What the task asks —
Begin at the first line of the records below and, please, give each line again exactly until the line with "Abbreviation page_map := (gmap" is included.

Collected data —
»»

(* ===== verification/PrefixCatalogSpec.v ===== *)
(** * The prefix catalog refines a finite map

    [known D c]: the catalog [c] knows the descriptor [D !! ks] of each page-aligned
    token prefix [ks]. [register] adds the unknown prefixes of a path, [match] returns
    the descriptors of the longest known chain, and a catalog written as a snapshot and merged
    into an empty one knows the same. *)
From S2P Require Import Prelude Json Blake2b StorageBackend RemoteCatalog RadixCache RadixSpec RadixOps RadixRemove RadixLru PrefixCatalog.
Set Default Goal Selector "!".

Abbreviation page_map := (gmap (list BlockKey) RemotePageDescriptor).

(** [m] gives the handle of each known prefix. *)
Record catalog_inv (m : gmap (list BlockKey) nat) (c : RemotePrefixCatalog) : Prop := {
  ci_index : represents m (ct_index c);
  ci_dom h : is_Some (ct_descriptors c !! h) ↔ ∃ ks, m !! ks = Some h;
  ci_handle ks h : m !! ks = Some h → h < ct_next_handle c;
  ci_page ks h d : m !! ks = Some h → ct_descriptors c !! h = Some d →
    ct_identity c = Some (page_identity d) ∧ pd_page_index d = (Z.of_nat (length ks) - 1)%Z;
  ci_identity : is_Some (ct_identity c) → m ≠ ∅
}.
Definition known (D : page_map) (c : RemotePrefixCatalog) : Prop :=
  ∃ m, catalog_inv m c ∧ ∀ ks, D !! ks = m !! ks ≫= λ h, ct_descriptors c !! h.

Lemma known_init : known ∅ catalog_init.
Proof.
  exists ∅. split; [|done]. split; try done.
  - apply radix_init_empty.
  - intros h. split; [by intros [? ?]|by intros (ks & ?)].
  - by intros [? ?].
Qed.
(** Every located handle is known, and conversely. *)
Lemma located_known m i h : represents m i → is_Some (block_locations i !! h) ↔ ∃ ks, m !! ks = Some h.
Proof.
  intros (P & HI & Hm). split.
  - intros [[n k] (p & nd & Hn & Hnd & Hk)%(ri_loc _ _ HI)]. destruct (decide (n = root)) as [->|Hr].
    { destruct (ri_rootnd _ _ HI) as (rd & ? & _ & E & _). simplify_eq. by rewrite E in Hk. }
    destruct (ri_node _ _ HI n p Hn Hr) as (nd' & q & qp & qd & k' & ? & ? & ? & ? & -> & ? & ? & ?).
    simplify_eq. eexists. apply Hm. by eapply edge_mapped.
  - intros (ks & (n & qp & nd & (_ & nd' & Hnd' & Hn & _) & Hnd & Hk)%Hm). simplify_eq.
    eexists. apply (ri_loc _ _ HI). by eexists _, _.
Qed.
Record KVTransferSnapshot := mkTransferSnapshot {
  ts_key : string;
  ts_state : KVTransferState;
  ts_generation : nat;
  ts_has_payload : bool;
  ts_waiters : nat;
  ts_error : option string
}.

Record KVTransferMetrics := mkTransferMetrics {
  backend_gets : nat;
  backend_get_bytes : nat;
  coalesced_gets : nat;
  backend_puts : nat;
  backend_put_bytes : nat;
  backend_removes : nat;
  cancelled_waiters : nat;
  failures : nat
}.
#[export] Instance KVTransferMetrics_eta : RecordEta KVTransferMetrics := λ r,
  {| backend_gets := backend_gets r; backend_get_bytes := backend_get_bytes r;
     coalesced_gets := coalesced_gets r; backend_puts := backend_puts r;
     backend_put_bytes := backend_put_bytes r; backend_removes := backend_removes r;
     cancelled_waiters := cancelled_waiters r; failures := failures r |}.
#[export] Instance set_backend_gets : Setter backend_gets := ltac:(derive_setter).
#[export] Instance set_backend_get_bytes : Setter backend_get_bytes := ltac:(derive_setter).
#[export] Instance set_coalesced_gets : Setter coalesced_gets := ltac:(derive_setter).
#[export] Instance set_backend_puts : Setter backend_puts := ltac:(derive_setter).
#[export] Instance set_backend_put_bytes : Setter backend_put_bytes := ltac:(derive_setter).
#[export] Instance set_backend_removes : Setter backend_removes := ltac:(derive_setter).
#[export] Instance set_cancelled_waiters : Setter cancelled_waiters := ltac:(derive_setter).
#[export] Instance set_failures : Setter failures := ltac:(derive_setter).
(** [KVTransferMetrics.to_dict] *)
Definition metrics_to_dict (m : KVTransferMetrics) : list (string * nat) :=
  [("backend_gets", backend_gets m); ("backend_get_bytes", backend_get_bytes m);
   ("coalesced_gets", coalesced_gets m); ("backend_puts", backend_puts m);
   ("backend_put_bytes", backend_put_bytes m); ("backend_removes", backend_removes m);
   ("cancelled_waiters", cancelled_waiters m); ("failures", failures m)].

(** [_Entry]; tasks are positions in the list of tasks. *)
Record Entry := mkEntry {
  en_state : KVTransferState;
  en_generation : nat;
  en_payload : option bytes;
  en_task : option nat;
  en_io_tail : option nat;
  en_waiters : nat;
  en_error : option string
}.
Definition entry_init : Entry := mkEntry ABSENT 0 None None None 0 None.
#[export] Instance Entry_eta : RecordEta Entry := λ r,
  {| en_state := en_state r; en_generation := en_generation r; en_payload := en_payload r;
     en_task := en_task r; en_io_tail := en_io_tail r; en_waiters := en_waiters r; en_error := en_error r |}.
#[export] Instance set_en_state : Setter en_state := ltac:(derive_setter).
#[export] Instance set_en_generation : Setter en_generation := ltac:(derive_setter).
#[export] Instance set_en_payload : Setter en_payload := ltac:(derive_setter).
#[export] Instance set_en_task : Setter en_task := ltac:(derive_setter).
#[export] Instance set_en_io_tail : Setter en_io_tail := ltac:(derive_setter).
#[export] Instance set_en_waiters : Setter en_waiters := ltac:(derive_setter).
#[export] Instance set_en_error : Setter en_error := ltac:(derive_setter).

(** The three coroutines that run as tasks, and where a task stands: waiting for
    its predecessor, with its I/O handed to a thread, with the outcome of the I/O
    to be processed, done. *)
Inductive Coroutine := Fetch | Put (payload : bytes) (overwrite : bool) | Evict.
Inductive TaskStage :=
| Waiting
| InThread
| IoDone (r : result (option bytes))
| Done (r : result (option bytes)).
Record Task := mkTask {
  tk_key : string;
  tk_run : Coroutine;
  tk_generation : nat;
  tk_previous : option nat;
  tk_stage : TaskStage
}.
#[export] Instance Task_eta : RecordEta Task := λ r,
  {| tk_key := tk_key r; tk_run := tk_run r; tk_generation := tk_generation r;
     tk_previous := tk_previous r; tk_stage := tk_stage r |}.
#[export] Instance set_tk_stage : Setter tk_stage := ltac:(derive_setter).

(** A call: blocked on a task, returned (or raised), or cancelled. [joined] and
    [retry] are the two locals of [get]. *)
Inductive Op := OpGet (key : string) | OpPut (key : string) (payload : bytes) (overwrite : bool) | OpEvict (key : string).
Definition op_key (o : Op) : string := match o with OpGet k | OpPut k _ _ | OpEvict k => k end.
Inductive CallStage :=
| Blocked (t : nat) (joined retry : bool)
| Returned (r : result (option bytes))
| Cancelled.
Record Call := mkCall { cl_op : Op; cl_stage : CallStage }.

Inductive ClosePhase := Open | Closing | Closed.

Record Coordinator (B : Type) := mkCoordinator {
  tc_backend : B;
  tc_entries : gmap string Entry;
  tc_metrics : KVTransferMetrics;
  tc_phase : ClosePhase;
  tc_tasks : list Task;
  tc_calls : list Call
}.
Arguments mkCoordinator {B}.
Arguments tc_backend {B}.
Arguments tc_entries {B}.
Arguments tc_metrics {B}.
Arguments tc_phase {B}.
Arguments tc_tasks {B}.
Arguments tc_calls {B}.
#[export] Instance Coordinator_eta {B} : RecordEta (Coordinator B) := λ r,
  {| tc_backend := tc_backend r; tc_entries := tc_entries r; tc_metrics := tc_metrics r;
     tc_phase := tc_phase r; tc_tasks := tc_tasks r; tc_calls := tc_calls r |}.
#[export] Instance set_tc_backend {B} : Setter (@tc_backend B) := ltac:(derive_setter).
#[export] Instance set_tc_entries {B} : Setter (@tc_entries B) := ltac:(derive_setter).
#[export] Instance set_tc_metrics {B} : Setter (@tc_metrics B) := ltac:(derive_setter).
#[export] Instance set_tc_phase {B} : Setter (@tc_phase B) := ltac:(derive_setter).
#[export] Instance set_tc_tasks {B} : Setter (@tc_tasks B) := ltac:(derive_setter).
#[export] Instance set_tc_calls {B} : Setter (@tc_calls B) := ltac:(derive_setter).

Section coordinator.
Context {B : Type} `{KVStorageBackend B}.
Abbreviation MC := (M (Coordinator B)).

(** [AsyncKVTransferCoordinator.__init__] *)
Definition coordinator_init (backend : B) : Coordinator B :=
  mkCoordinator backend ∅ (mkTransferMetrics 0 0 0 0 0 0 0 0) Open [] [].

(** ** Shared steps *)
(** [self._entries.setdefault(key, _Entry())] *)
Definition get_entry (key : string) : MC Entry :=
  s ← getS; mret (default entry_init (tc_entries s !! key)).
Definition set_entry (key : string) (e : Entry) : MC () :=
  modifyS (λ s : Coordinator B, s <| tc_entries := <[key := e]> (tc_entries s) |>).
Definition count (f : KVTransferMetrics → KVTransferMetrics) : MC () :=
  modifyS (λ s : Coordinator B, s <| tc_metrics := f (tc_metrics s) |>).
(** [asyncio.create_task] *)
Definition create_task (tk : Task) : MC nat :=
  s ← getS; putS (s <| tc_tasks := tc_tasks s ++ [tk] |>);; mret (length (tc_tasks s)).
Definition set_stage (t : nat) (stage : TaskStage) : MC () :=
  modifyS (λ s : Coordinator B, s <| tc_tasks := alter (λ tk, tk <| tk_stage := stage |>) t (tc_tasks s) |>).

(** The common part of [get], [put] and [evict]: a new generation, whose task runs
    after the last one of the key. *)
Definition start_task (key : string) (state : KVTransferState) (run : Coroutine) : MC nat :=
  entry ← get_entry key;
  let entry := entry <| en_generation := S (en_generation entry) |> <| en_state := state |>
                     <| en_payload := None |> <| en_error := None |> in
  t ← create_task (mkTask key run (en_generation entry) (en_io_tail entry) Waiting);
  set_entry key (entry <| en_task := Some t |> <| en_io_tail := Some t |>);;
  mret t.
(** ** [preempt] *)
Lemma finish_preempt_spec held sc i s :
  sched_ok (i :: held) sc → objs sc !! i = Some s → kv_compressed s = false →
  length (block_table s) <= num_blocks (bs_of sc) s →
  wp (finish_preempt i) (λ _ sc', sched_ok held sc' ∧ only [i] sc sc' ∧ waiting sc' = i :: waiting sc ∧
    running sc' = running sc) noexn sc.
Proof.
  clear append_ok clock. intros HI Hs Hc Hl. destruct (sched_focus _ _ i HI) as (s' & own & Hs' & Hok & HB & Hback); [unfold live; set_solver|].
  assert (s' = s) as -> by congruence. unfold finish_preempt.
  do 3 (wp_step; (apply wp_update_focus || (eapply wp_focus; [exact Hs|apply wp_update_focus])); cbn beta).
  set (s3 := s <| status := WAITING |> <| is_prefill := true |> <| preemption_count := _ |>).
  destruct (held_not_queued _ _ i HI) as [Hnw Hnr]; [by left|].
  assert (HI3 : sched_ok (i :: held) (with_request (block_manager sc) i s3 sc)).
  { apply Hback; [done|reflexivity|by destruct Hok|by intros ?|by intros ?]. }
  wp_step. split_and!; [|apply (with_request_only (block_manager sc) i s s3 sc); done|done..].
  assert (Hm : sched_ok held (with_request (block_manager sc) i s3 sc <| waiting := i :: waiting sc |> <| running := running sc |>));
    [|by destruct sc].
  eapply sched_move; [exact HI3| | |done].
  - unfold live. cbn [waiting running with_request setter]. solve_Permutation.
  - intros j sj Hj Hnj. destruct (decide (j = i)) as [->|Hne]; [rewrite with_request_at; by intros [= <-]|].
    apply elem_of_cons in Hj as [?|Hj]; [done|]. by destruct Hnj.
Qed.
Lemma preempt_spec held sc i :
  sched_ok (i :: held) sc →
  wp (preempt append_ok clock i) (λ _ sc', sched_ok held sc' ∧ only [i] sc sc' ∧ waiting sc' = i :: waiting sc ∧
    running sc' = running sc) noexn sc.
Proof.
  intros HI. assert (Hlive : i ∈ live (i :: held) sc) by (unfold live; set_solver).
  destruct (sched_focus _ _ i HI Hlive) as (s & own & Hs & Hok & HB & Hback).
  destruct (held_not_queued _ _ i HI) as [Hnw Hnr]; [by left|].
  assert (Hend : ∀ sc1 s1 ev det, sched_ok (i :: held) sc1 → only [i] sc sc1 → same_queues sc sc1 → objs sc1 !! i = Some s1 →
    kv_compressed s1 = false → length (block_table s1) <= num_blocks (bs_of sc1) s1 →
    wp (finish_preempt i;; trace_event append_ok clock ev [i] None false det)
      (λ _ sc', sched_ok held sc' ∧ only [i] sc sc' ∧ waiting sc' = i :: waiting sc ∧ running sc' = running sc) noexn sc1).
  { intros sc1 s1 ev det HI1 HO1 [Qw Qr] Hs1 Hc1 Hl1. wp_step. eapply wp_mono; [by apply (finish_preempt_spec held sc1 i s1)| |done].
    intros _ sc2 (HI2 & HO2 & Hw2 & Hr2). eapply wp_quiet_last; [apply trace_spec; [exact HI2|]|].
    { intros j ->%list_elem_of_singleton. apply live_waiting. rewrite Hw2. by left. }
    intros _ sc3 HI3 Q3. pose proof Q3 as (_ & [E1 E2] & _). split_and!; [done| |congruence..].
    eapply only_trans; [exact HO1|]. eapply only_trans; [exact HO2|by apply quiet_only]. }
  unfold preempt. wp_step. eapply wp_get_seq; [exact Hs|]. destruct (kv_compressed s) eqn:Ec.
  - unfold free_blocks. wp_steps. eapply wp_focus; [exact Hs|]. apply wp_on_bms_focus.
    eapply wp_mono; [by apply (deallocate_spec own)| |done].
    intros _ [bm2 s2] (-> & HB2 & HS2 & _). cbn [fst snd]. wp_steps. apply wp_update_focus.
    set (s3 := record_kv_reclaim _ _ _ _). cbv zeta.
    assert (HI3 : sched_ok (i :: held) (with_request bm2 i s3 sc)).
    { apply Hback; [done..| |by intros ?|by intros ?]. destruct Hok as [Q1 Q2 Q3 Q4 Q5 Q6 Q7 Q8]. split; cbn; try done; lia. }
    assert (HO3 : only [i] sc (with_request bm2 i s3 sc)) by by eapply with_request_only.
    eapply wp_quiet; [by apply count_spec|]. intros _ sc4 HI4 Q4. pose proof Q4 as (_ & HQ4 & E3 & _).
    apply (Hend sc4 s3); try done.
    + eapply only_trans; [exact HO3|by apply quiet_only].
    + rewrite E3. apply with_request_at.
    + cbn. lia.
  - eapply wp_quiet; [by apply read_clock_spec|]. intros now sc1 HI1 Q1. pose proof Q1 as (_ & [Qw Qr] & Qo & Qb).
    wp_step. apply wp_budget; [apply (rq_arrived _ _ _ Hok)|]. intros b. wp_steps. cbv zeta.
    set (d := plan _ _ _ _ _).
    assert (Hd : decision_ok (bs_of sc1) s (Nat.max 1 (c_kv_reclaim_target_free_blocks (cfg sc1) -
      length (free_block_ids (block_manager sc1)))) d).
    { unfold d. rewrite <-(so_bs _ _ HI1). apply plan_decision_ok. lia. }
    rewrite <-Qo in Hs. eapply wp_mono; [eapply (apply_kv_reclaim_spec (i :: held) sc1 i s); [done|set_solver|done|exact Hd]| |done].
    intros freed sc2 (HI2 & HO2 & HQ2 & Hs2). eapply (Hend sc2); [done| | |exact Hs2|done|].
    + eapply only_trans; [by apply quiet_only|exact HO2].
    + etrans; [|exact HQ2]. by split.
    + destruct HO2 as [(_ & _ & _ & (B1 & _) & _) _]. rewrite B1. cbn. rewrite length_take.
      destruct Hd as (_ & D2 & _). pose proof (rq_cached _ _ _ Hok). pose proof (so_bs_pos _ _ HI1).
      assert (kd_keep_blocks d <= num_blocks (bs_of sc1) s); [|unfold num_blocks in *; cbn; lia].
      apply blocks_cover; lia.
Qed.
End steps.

««

Written solution —
(* ===== verification/PrefixCatalogSpec.v ===== *)
(** * The prefix catalog refines a finite map

    [known D c]: the catalog [c] knows the descriptor [D !! ks] of each page-aligned
    token prefix [ks]. [register] adds the unknown prefixes of a path, [match] returns
    the descriptors of the longest known chain, and a catalog written as a snapshot and merged
    into an empty one knows the same. *)
From S2P Require Import Prelude Json Blake2b StorageBackend RemoteCatalog RadixCache RadixSpec RadixOps RadixRemove RadixLru PrefixCatalog.
Set Default Goal Selector "!".

Abbreviation page_map := (gmap (list BlockKey) RemotePageDescriptor).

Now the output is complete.